Thanks to a sunny, warm climate and miles of beautiful beaches, the Baja Peninsula has earned a reputation as a popular tourist destination, especially when the weather turns cold and snowy in the nearby United States. According to History.com, in 2000, an estimated 180,000 cars a day passed through the six border crossings between Baja California and the United States. Most tourists avoid the arid deserts, opting for a trip to the tropical southern resorts, such as La Paz and Cabo San Lucas.
While tourism provides major income, the state’s economy also rests on agriculture, mining and manufacturing assembly pants. The more northerly cities of Mexicali, Tijuana and Ensenada are home to many maquiladoras (assembly plants). Agriculture flourishes in the greener areas of the north (Baja California) and the south (Baja Sur), including large scale greenhouse farming and modern farming as well smaller traditional farms. Wine is produced along the coast, especially near the northerly city of Ensenada.

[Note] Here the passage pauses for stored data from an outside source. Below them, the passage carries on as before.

Lemma apply_writes_notin d ws x : x ∉ ws.*1 -> apply_writes d ws x = d x.
Proof.
  revert d. induction ws as [|[b v] ws IH]; intros d Hx; [done|]. simpl. csimpl in Hx.
  apply not_elem_of_cons in Hx as [Hb Hx]. rewrite IH by done. by apply upd_ne.
Qed.

Lemma apply_writes_ext d d' ws x : d x = d' x -> apply_writes d ws x = apply_writes d' ws x.
Proof.
  revert d d'. induction ws as [|[b v] ws IH]; intros d d' E; [done|]. simpl. apply IH. unfold upd. by rewrite E.
Qed.

(** When equal addresses get equal values the order does not matter. *)
Lemma apply_writes_in (g : Z -> block) d ws x :
  Forall (fun w => w.2 = g w.1) ws -> x ∈ ws.*1 -> apply_writes d ws x = g x.
Proof.
  revert d. induction ws as [|[b v] ws IH] using rev_ind; intros d HF Hx; [set_solver|].
  apply Forall_app in HF as [HF [Hv _]%Forall_cons]. simpl in Hv. rewrite apply_writes_app. simpl. unfold upd.
  case_decide; [by subst|]. apply IH; [done|]. rewrite fmap_app in Hx. set_solver.
Qed.

(** Replaying writes over a prefix of them is replaying them. *)
Lemma apply_writes_replay d ws k x : apply_writes (apply_writes d (take k ws)) ws x = apply_writes d ws x.
Proof.
  rewrite <- apply_writes_app. induction ws as [|[b v] ws IH] using rev_ind; [by rewrite take_nil|].
  rewrite app_assoc, apply_writes_app, (apply_writes_app d ws [(b, v)]). simpl. unfold upd. case_decide; [done|].
  destruct (decide (k <= length ws)%nat) as [Hk|Hk].
  - by rewrite take_app_le by done.
  - rewrite take_ge by (rewrite length_app; simpl; lia). rewrite (take_ge ws) in IH by lia.
    rewrite apply_writes_app, apply_writes_app. rewrite apply_writes_app in IH.
    rewrite <- IH. apply apply_writes_ext. simpl. by rewrite upd_ne.
Qed.

(** A run that set blocks and wrote them, in order. *)
Record wrote (A A' : babs) (ws : list (Z * block)) : Prop := {
  wr_content : forall x, content A' x = apply_writes (content A) ws x;
  wr_disk : forall x, disk A' x = apply_writes (disk A) ws x;
  wr_writes : writes A' = writes A ++ ws;
  wr_held : held A' = held A
}.

Lemma wrote_nil A : wrote A A [].
Proof. split; try done. by rewrite app_nil_r. Qed.

Lemma wrote_stored A A' b v : stored A A' b v -> wrote A A' [(b, v)].
Proof. intros [C D W Hh]. by split. Qed.

Lemma wrote_trans A1 A2 A3 ws ws' : wrote A1 A2 ws -> wrote A2 A3 ws' -> wrote A1 A3 (ws ++ ws').
Proof.
  intros [C D W Hh] [C' D' W' Hh']. split.
  - intros x. rewrite C', apply_writes_app. by apply apply_writes_ext.
  - intros x. rewrite D', apply_writes_app. by apply apply_writes_ext.
  - by rewrite W', W, app_assoc.
  - congruence.
Qed.

(** * The loops of a commit *)

(** The in-memory log describes a transaction of the blocks [bs]. *)
Record txn (start : Z) (bs : list Z) (l : log) : Prop := {
  txn_dev : lg_dev l = ROOTDEV;
  txn_start : lg_start l = start;
  txn_range : 0 <= start /\ start + Z.of_nat LOGBLOCKS + 1 < 2 ^ 31;
  txn_n : lh_n l = Z.of_nat (length bs);
  txn_max : (length bs <= LOGBLOCKS)%nat;
  txn_len : length (lh_block l) = LOGBLOCKS;
  txn_bs : forall i b, bs !! i = Some b -> lh_block l !! i = Some b;
  txn_home : Forall (fun b => 0 <= b < 2 ^ 31 /\ home start b) bs
}.

Definition log_writes (start : Z) (A : babs) (bs : list Z) : list (Z * block) :=
  imap (fun i b => (start + Z.of_nat i + 1, content A b)) bs.
Definition home_writes (start : Z) (A : babs) (bs : list Z) : list (Z * block) :=
  imap (fun i b => (b, content A (start + Z.of_nat i + 1))) bs.

Lemma log_writes_area start A bs k x :
  (length bs <= LOGBLOCKS)%nat -> x ∈ (take k (log_writes start A bs)).*1 -> start < x <= start + Z.of_nat LOGBLOCKS.
Proof.
  intros Hn (w & -> & Hw)%list_elem_of_fmap. apply elem_of_take in Hw as (i & Hi & _).
  unfold log_writes in Hi. rewrite list_lookup_imap in Hi. destruct (bs !! i) eqn:E; simplify_eq/=.
  apply lookup_lt_Some in E. lia.
Qed.

Lemma home_writes_addr start A bs k x : x ∈ (take k (home_writes start A bs)).*1 -> x ∈ bs.
Proof.
  intros (w & -> & Hw)%list_elem_of_fmap. apply elem_of_take in Hw as (i & Hi & _).
  unfold home_writes in Hi. rewrite list_lookup_imap in Hi. destruct (bs !! i) eqn:E; simplify_eq/=.
  by eapply list_elem_of_lookup_2.
Qed.

Definition unpin_all (bs : list Z) (p : gmap Z nat) : gmap Z nat := foldl (fun p b => unpin b p) p bs.

Lemma unpin_ne b x p : x <> b -> unpin b p !! x = p !! x.
Proof. intros. unfold unpin. repeat case_match; by rewrite ?lookup_insert_ne, ?lookup_delete_ne by done. Qed.

Lemma unpin_all_notin bs p x : x ∉ bs -> unpin_all bs p !! x = p !! x.
Proof.
  revert p. induction bs as [|b bs IH]; intros p Hx; [done|]. apply not_elem_of_cons in Hx as [Hb Hx].
  simpl. rewrite IH by done. by apply unpin_ne.
Qed.

Lemma unpin_dom b p : dom (unpin b p) ⊆ dom p.
Proof.
  unfold unpin. destruct (p !! b) as [[|[|k]]|] eqn:E; rewrite ?dom_delete_L; try set_solver.
  rewrite dom_insert_L. apply elem_of_dom_2 in E. set_solver.
Qed.

Lemma unpin_all_dom bs p : dom (unpin_all bs p) ⊆ dom p.
Proof. revert p. induction bs as [|b bs IH]; intros p; simpl; [done|]. etrans; [apply IH|apply unpin_dom]. Qed.

Section Loops.
Context {B : Type} `{BufCache B}.
Context (L : list lock) (start : Z) (bs : list Z).
Hypothesis HL : buf_free L.
Implicit Types s : lstate B.

Lemma txn_addr l i b : txn start bs l -> bs !! i = Some b ->
  0 <= b < 2 ^ 31 /\ home start b /\ b <> start + Z.of_nat i + 1 /\ (i < length bs <= LOGBLOCKS)%nat.
Proof using.
  intros T Hi. destruct (Forall_lookup_1 _ _ _ _ (txn_home _ _ _ T) Hi) as [Hb Hh].
  pose proof (lookup_lt_Some _ _ _ Hi). pose proof (txn_max _ _ _ T).
  split; [done|]. split; [done|]. split; [|lia]. intros ->. apply Hh. lia.
Qed.

Lemma write_log_wp s :
  txn start bs (lg s) -> bok (bc s) -> held (abs s) = ∅ ->
  Forall (pinned (abs s)) bs -> (size (dom (pins (abs s))) < NBUF)%nat ->
  wp write_log L s (fun _ s' => lg s' = lg s /\ bok (bc s') /\
    wrote (abs s) (abs s') (log_writes start (abs s) bs) /\ pins (abs s') = pins (abs s)).
Proof using HL.
  intros T Hok Hh Hp Hsz. unfold write_log. wstep. wstep. wstep. rewrite (txn_n _ _ _ T), Nat2Z.id.
  eapply wpl_call; [|intros ? s' HQ; split; [done|exact HQ]].
  set (ws := log_writes start (abs s) bs).
  apply (wpl_loop (fun k s1 => (k <= length bs)%nat /\ lg s1 = lg s /\ bok (bc s1) /\
    wrote (abs s) (abs s1) (take k ws) /\ pins (abs s1) = pins (abs s)) (fun k => length bs - k)%nat); [| |lia].
  2: { split_and!; try done; [lia|apply wrote_nil]. }
  intros k s1 (Hk & Hl & Hok1 & Hw & Hp1). destruct (decide (k < length bs)%nat) as [Hlt|Hlt]; last first.
  { unfold write_log_body. wsteps. rewrite Hl, (txn_n _ _ _ T). wfalse; [|lia]. wsteps.
    split_and!; try done. by rewrite take_ge in Hw by (unfold ws, log_writes; rewrite length_imap; lia). }
  destruct (lookup_lt_is_Some_2 _ _ Hlt) as [b Hb]. destruct (txn_addr _ _ _ T Hb) as (Hr & Hhome & Hne & _).
  pose proof (txn_max _ _ _ T). eapply wp_mono.
  { apply (write_log_step L s1 k b start); rewrite ?Hl; try done; try apply T; try done.
    - by rewrite (wr_held _ _ _ Hw).
    - rewrite (txn_n _ _ _ T). lia.
    - unfold pinned. rewrite Hp1. exact (Forall_lookup_1 _ _ _ _ Hp Hb).
    - by rewrite Hp1. }
  intros r s2 (-> & Hl2 & Hok2 & Hst & Hp2). split; [|lia]. split_and!; try done; try congruence.
  rewrite (take_S_r _ _ (start + Z.of_nat k + 1, content (abs s) b)) by (unfold ws, log_writes; by rewrite list_lookup_imap, Hb).
  eapply wrote_trans; [exact Hw|]. apply wrote_stored.
  rewrite (wr_content _ _ _ Hw), apply_writes_notin in Hst; [done|].
  intros Hx%log_writes_area; [|done]. apply Hhome. lia.
Qed.

Definition pins_after (recovering : bool) (bs' : list Z) (p : gmap Z nat) : gmap Z nat :=
  if recovering then p else unpin_all bs' p.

Ocean-related industries, such as fishing, shrimping and pearling were once vital to the region’s economy. However, overuse of the resources have caused a contraction in commercial fisheries and shrimping, with the closure of many tuna processing plants. Gathering pearls from the waters was a thriving business for over 400 years, but pearl oysters in this region were harvested heavily and the population weakened by disease to the point that the oysters were pushed to the brink of extinction in the 1930’s.
The Baja Peninsula extends about 747 miles (1202 km) north to south, from Tijuana, Mexico, near the U.S. border to Cabo San Lucas. Inland, a broken line of tall mountains, the Peninsular Ranges run down the center of the land mass. About 3,000 mi (4,800 km) of coastline line the peninsula, with the Pacific Ocean lying to the west and the Gulf of California (Mar de Cortés) on the east. Almost 50 islands and islets lie in the Mar de Cortés. Most of them are important breeding sites for sea birds, and have come under protection as nature preserves.
The Moderate Resolution Imaging Spectroradiometer (MODIS) aboard NASA’s Terra satellite captured this true-color image of a sunny late autumn day across the Baja Peninsula on December 14, 2013.